Line of people stretches across Pensacola beach in the June 2010 Hands Across the Sand protest against the Deepwater Horizon oil spill. Photo: Joe Raedle/Getty Images
Interior Secretary Ryan Zinke’s decision late yesterday to remove all of Florida from the agency’s new offshore oil-and-gas leasing plan is immediately roiling the politics — and may complicate the legal future — of the sweeping proposal.
Why it matters: This announcement, which followed a meeting with GOP Florida Gov. Rick Scott, happened as the ink was still drying on the Trump administration's draft plan released last week. It takes away all of an area — the eastern Gulf of Mexico off Florida — that the industry has long had interest in exploring. And, some say it was decided rather arbitrarily and could become part of expected legal battles over the plan.
The politics: Some narrowing of the plan wasn't unexpected. The draft plan's wide scope lets the administration expand industry's access while giving some anti-drilling coastal Republicans political wins by removing areas as it's refined in the bureaucratic process.
- Zinke said he made the decision because Florida is "unique" and heavily tourism-reliant. Nonetheless, critics yesterday were quick to allege political motives, given that Scott is weighing a Senate run against Democrat Bill Nelson, who called it a "political stunt" to aid the governor, via Twitter.
Immediate reaction from other states: Already, multiple Democratic governors and officials have called for similar concessions.
- “We’d like a word in Virginia,” says the state’s Democratic Governor-elect Ralph Northam to Zinke via Twitter.
- “Where do we sign up for a waiver,” tweeted New York Gov. Andrew Cuomo.
- California Attorney General Xavier Becerra also tweeted that under Zinke’s rationale for removing Florida, his state’s coast also should be removed.

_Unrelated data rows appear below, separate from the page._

(* ===== verification/AddonState.v ===== *)
(** * The sync state machine of an addon (internal/controller/odooaddon_state.go)

    The pure decision from the facts of a pass (spec, sync Job, status, clock) to the next step.
    [decideAddonSync_spec] is its contract, stated per fact rather than per branch. *)
From S2P Require Export AddonSpec UpgradeController.

Open Scope Z_scope.

Inductive addonSyncAction :=
  | addonActionInvalidSpec | addonActionJobConflict | addonActionDeleteStaleJob
  | addonActionRecordSuccess | addonActionRecordFailure | addonActionAwaitJob
  | addonActionCooldown | addonActionSkipResync | addonActionCreateJob.
#[export] Instance addonSyncAction_eq_dec : EqDecision addonSyncAction.
Proof. solve_decision. Defined.

Definition addonSyncActionNames (a : addonSyncAction) : string :=
  match a with
  | addonActionInvalidSpec => "InvalidSpec"
  | addonActionJobConflict => "JobConflict"
  | addonActionDeleteStaleJob => "DeleteStaleJob"
  | addonActionRecordSuccess => "RecordSuccess"
  | addonActionRecordFailure => "RecordFailure"
  | addonActionAwaitJob => "AwaitJob"
  | addonActionCooldown => "Cooldown"
  | addonActionSkipResync => "SkipResync"
  | addonActionCreateJob => "CreateJob"
  end.

Record addonJobObservation := {
  ao_Exists : bool;
  ao_ControlledByAddon : bool;
  ao_SpecHash : string;
  ao_Succeeded : bool;
  ao_Failed : bool
}.

Record addonSyncInput := {
  ai_SpecErr : string;
  ai_SpecHash : string;
  ai_Job : addonJobObservation;
  ai_Phase : string;
  ai_LastSyncTime : option Time;
  ai_SkipResync : bool;
  ai_Now : Time
}.

Record addonSyncDecision := {
  de_Action : addonSyncAction;
  de_Phase : string;
  de_Message : string;
  de_DeleteJob : bool;
  de_Requeue : Z
}.

Definition decision (a : addonSyncAction) (phase msg : string) (del : bool) (after : Z)
    : addonSyncDecision :=
  {| de_Action := a; de_Phase := phase; de_Message := msg; de_DeleteJob := del; de_Requeue := after |}.

Definition syncingPhaseFor (current : string) : string :=
  if String.eqb current phaseSynced then "" else phaseSyncing.

(** The interval between two syncs of an addon in this phase. *)
Definition syncInterval (phase : string) : Z :=
  if String.eqb phase phaseFailed then failureBackoff else resyncInterval.

(** The part of [decideAddonSync] for an addon without a Job, after the cooldown. *)
Definition decideIdle (inp : addonSyncInput) : addonSyncDecision :=
  if ai_SkipResync inp then decision addonActionSkipResync "" "" false resyncInterval
  else decision addonActionCreateJob (syncingPhaseFor (ai_Phase inp)) "" false addonCreateRequeue.

Definition decideAddonSync (inp : addonSyncInput) : addonSyncDecision :=
  let job := ai_Job inp in
  if negb (String.eqb (ai_SpecErr inp) "") then
    decision addonActionInvalidSpec phaseFailed (ai_SpecErr inp)
      (ao_Exists job && ao_ControlledByAddon job) failureBackoff
  else if ao_Exists job then
    if negb (ao_ControlledByAddon job) then
      decision addonActionJobConflict phaseFailed addonMsgJobConflict false failureBackoff
    else if negb (String.eqb (ao_SpecHash job) (ai_SpecHash inp)) then
      decision addonActionDeleteStaleJob "" "" true addonStaleJobRequeue
    else if ao_Succeeded job then decision addonActionRecordSuccess phaseSynced "" true resyncInterval
    else if ao_Failed job then decision addonActionRecordFailure phaseFailed "" true failureBackoff
    else decision addonActionAwaitJob (syncingPhaseFor (ai_Phase inp)) "" false addonAwaitRequeue
  else
    match ai_LastSyncTime inp with
    | Some last =>
        let elapsed := time_Sub (ai_Now inp) last in
        if elapsed <? syncInterval (ai_Phase inp)
        then decision addonActionCooldown "" "" false (wrap64 (syncInterval (ai_Phase inp) - elapsed))
        else decideIdle inp
    | None => decideIdle inp
    end.

(** [annotationSyncSpecHash] *)
Definition annotationSyncSpecHash : string := "odoo.operator.io/sync-spec-hash".

Definition observeSyncJob `{KubeLib} (job : option Job) (addon : OdooAddon) : addonJobObservation :=
  match job with
  | None => {| ao_Exists := false; ao_ControlledByAddon := false; ao_SpecHash := "";
               ao_Succeeded := false; ao_Failed := false |}
  | Some j =>
      {| ao_Exists := true;
         ao_ControlledByAddon := IsControlledBy (job_Meta j) (ad_Meta addon);
         ao_SpecHash := map_get (m_Annotations (job_Meta j)) annotationSyncSpecHash;
         ao_Succeeded := (0 <? jst_Succeeded (job_Status j)) || upgradeHasCondition j JobComplete;
         ao_Failed := upgradeHasCondition j JobFailed |}
  end.

(** ** The contract *)

(** The Job is the addon's, for its current spec. *)
Definition own_job (inp : addonSyncInput) : Prop :=
  ao_Exists (ai_Job inp) = true ∧ ao_ControlledByAddon (ai_Job inp) = true ∧
  ao_SpecHash (ai_Job inp) = ai_SpecHash inp.

(** A sync may start now: never synced, or long enough ago. *)
Definition sync_due (inp : addonSyncInput) : Prop :=
  ∀ last, ai_LastSyncTime inp = Some last →
    syncInterval (ai_Phase inp) ≤ time_Sub (ai_Now inp) last.

Lemma syncInterval_range phase : failureBackoff ≤ syncInterval phase ≤ resyncInterval.
Proof.
  unfold syncInterval, failureBackoff, resyncInterval, Minute, Second.
  destruct (String.eqb phase phaseFailed); lia.
Qed.

(** Settles a fully reduced branch of [decideAddonSync]. *)
Ltac branch :=
  cbn; unfold sync_due in *; split_and!; intros; try discriminate; try done; try congruence;
  repeat match goal with
  | H : ?x = ?x → _ |- _ => specialize (H eq_refl)
  end; try tauto; try naive_solver.

(** The contract, branch by branch. *)
Definition sync_contract (inp : addonSyncInput) (d : addonSyncDecision) : Prop :=
  (de_Action d = addonActionRecordSuccess ↔
     ai_SpecErr inp = "" ∧ own_job inp ∧ ao_Succeeded (ai_Job inp) = true) ∧
  (de_Action d = addonActionRecordFailure ↔
     ai_SpecErr inp = "" ∧ own_job inp ∧ ao_Succeeded (ai_Job inp) = false ∧
     ao_Failed (ai_Job inp) = true) ∧
  (de_Action d = addonActionCreateJob ↔
     ai_SpecErr inp = "" ∧ ao_Exists (ai_Job inp) = false ∧ sync_due inp ∧
     ai_SkipResync inp = false) ∧
  (de_DeleteJob d = true → ao_Exists (ai_Job inp) = true ∧ ao_ControlledByAddon (ai_Job inp) = true) ∧
  (de_Phase d = phaseSynced ↔ de_Action d = addonActionRecordSuccess) ∧
  (de_Phase d = phaseSyncing → ai_Phase inp ≠ phaseSynced) ∧
  (de_Phase d = phaseFailed →
     ai_SpecErr inp ≠ "" ∨ ao_ControlledByAddon (ai_Job inp) = false ∨ ao_Failed (ai_Job inp) = true).

Lemma decideAddonSync_contract inp : sync_contract inp (decideAddonSync inp).
Proof.
  unfold sync_contract, decideAddonSync, own_job, syncingPhaseFor.
  destruct (String.eqb_spec (ai_SpecErr inp) "") as [He|He]; cbn [negb].
  2: { destruct (ao_Exists _), (ao_ControlledByAddon _); branch. }
  destruct (ao_Exists (ai_Job inp)) eqn:Hex.
  - destruct (ao_ControlledByAddon (ai_Job inp)) eqn:Hc; cbn [negb]; [|branch].
    destruct (String.eqb_spec (ao_SpecHash (ai_Job inp)) (ai_SpecHash inp)) as [Hh|Hh]; cbn [negb];
      [|branch].
    destruct (ao_Succeeded (ai_Job inp)) eqn:Hs; [branch|].
    destruct (ao_Failed (ai_Job inp)) eqn:Hf; [branch|].
    destruct (String.eqb_spec (ai_Phase inp) phaseSynced); branch.
  - unfold decideIdle, syncingPhaseFor, sync_due.
    destruct (ai_LastSyncTime inp) as [last|]; [destruct (Z.ltb_spec (time_Sub (ai_Now inp) last)
      (syncInterval (ai_Phase inp))) as [Hlt|Hge]|].
    + cbn. split_and!; try naive_solver. split; [done|]. intros (_ & _ & Hdue & _).
      specialize (Hdue last eq_refl). lia.
    + destruct (ai_SkipResync inp); [branch|].
      destruct (String.eqb_spec (ai_Phase inp) phaseSynced); cbn; split_and!; naive_solver.
    + destruct (ai_SkipResync inp); [branch|].
      destruct (String.eqb_spec (ai_Phase inp) phaseSynced); cbn; split_and!; naive_solver.
Qed.

Lemma decideAddonSync_stale inp :
  de_Action (decideAddonSync inp) = addonActionDeleteStaleJob → de_DeleteJob (decideAddonSync inp) = true.
Proof. unfold decideAddonSync, decideIdle. cbn zeta. split_cases. Qed.

Lemma decideAddonSync_phase inp :
  let d := decideAddonSync inp in
  de_Action d ∈ [addonActionAwaitJob; addonActionCooldown; addonActionSkipResync; addonActionCreateJob] →
  de_Phase d ∈ [""; phaseSyncing].
Proof.
  unfold decideAddonSync, decideIdle, syncingPhaseFor. cbn zeta. split_cases; cbn; set_solver.
Qed.

(** The contract of the sync decision. A result is recorded only from a Job that the addon
    owns and that was built from its current spec, success before failure; an addon never counts
    as synced by another's or an outdated Job. A new Job is asked for only with a valid spec, with
    no Job of that name, once the cooldown since the last sync is over, and not for a pinned
    commit that is already synced. A Job is asked to be deleted only when the addon owns it. An
    addon that is already synced keeps its phase during a resync, and only an error or an owned
    failed Job gives the phase Failed. *)
Theorem decideAddonSync_spec inp :
  let d := decideAddonSync inp in
  (de_Action d = addonActionRecordSuccess ↔
     ai_SpecErr inp = "" ∧ own_job inp ∧ ao_Succeeded (ai_Job inp) = true) ∧
  (de_Action d = addonActionRecordFailure ↔
     ai_SpecErr inp = "" ∧ own_job inp ∧ ao_Succeeded (ai_Job inp) = false ∧
     ao_Failed (ai_Job inp) = true) ∧
  (de_Action d = addonActionCreateJob ↔
     ai_SpecErr inp = "" ∧ ao_Exists (ai_Job inp) = false ∧ sync_due inp ∧
     ai_SkipResync inp = false) ∧
  (de_DeleteJob d = true → ao_Exists (ai_Job inp) = true ∧ ao_ControlledByAddon (ai_Job inp) = true) ∧
  (de_Phase d = phaseSynced ↔ de_Action d = addonActionRecordSuccess) ∧
  (de_Phase d = phaseSyncing → ai_Phase inp ≠ phaseSynced) ∧
  (de_Phase d = phaseFailed →
     ai_SpecErr inp ≠ "" ∨ ao_ControlledByAddon (ai_Job inp) = false ∨ ao_Failed (ai_Job inp) = true).
Proof. apply decideAddonSync_contract. Qed.

(** How far in the future of a pass the last sync may lie: some 292 years. *)
Definition farthest : Z := int64_max - resyncInterval.

(** C36: the sync loop never stops and never spins. As long as the last sync, if there was one, does not
    lie more than 292 years in the future of the pass ([farthest]), every decision asks for another pass
    after a positive time: the difference of the interval and the elapsed time, which saturates, does
    not wrap around. When the last sync does not lie in the future at all, that time is at most the
    resync interval. *)
Theorem decideAddonSync_requeue inp :
  (∀ last, ai_LastSyncTime inp = Some last → last - ai_Now inp ≤ farthest) →
  0 < de_Requeue (decideAddonSync inp) ∧
  ((∀ last, ai_LastSyncTime inp = Some last → last ≤ ai_Now inp) →
   de_Requeue (decideAddonSync inp) ≤ resyncInterval).
Proof.
  intros Hfar. unfold decideAddonSync, decideIdle.
  assert (0 < failureBackoff ≤ resyncInterval ∧ 0 < addonStaleJobRequeue ≤ resyncInterval ∧
    0 < addonAwaitRequeue ≤ resyncInterval ∧ 0 < addonCreateRequeue ≤ resyncInterval ∧
    0 < resyncInterval ≤ resyncInterval) as (? & ? & ? & ? & ?).
  { unfold failureBackoff, resyncInterval, addonStaleJobRequeue, addonAwaitRequeue,
      addonCreateRequeue, Minute, Second. lia. }
  pose proof (syncInterval_range (ai_Phase inp)) as Hr.
  destruct (negb (String.eqb (ai_SpecErr inp) "")); [done|].
  destruct (ao_Exists (ai_Job inp)); [split_cases|].
  destruct (ai_LastSyncTime inp) as [t|]; [|by destruct (ai_SkipResync inp)].
  destruct (Z.ltb_spec (time_Sub (ai_Now inp) t) (syncInterval (ai_Phase inp)));
    [|by destruct (ai_SkipResync inp)].
  specialize (Hfar t eq_refl). cbn [de_Requeue decision]. revert Hr Hfar.
  unfold farthest, time_Sub, failureBackoff, resyncInterval, Minute, Second, int64_min, int64_max in *.
  intros Hr Hfar. rewrite wrap64_small; [|unfold in_int64, int64_min, int64_max; lia].
  split; [lia|]. intros Hpast. specialize (Hpast t eq_refl). lia.
Qed.

Definition example_input : addonSyncInput :=
  {| ai_SpecErr := ""; ai_SpecHash := "h";
     ai_Job := {| ao_Exists := false; ao_ControlledByAddon := false; ao_SpecHash := "";
                  ao_Succeeded := false; ao_Failed := false |};
     ai_Phase := phaseFailed; ai_LastSyncTime := Some 1000; ai_SkipResync := false; ai_Now := 3000 |}.

Lemma decideAddonSync_requeue_witness :
  de_Action (decideAddonSync example_input) = addonActionCooldown ∧
  0 < de_Requeue (decideAddonSync example_input) ≤ resyncInterval.
Proof.
  split; [by vm_compute|].
  destruct (decideAddonSync_requeue example_input) as [Hpos Hle]; [by intros last [= <-]|].
  split; [exact Hpos|]. apply Hle. by intros last [= <-].
Defined.

(** A last sync that lies farther in the future makes the time negative: no pass is asked for. *)
Definition far_input : addonSyncInput :=
  {| ai_SpecErr := ""; ai_SpecHash := "h"; ai_Job := ai_Job example_input; ai_Phase := phaseFailed;
     ai_LastSyncTime := Some (int64_max + 1); ai_SkipResync := false; ai_Now := 0 |}.
Example far_requeue : de_Requeue (decideAddonSync far_input) < 0.
Proof. by vm_compute. Qed.

Close Scope Z_scope.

One big question that emerged last night is whether the immediate concession to Scott could create any legal headaches once the plan is finalized in a year or so and inevitable litigation by drilling opponents follows.
The answer, based on some immediate reactions, is yes.
- In a short note Wednesday morning, the firm Height Securities writes:
“Unfortunately for Zinke, his process needs to be significantly more transparent if his offshore leasing plan is to have any chance of advancing and surviving the inevitable legal challenges.”
- David Hayes, who runs the State Energy & Environmental Impact Center at NYU and was Obama's deputy secretary of Interior, says:
“Zinke’s summary dismissal of Florida from the draft offshore proposal should have his lawyers cringing. It smacks of an impulsive, undisciplined, arbitrary process.”
- Hayes, whose group helps state attorneys general opposing Trump administration regulatory policies, notes that the Outer Continental Shelf Lands Act dictates that decisions on where to lease should be "informed by broad-based public input and a thorough environmental review. "
"Obviously, none of that happened here," he says.
- Southern California Democratic Rep. Ted Lieu, an attorney who opposes the proposal to allow new Pacific coast exploration, says via Twitter that Interior's quick removal of Florida, but not California, "violates the legal standard of arbitrary and capricious agency action."
What's next: Litigation was expected to happen regardless once the plan is complete, and the detailed bureaucratic process gives Interior a way to add a more refined defense of the Florida decision.
But the episode underscores the tricky politics of the topic, and looking forward, coastal officials from both parties who oppose drilling and whose states have lots of tourism can say they deserve the same treatment.
Editor's note: This story has been updated with further news.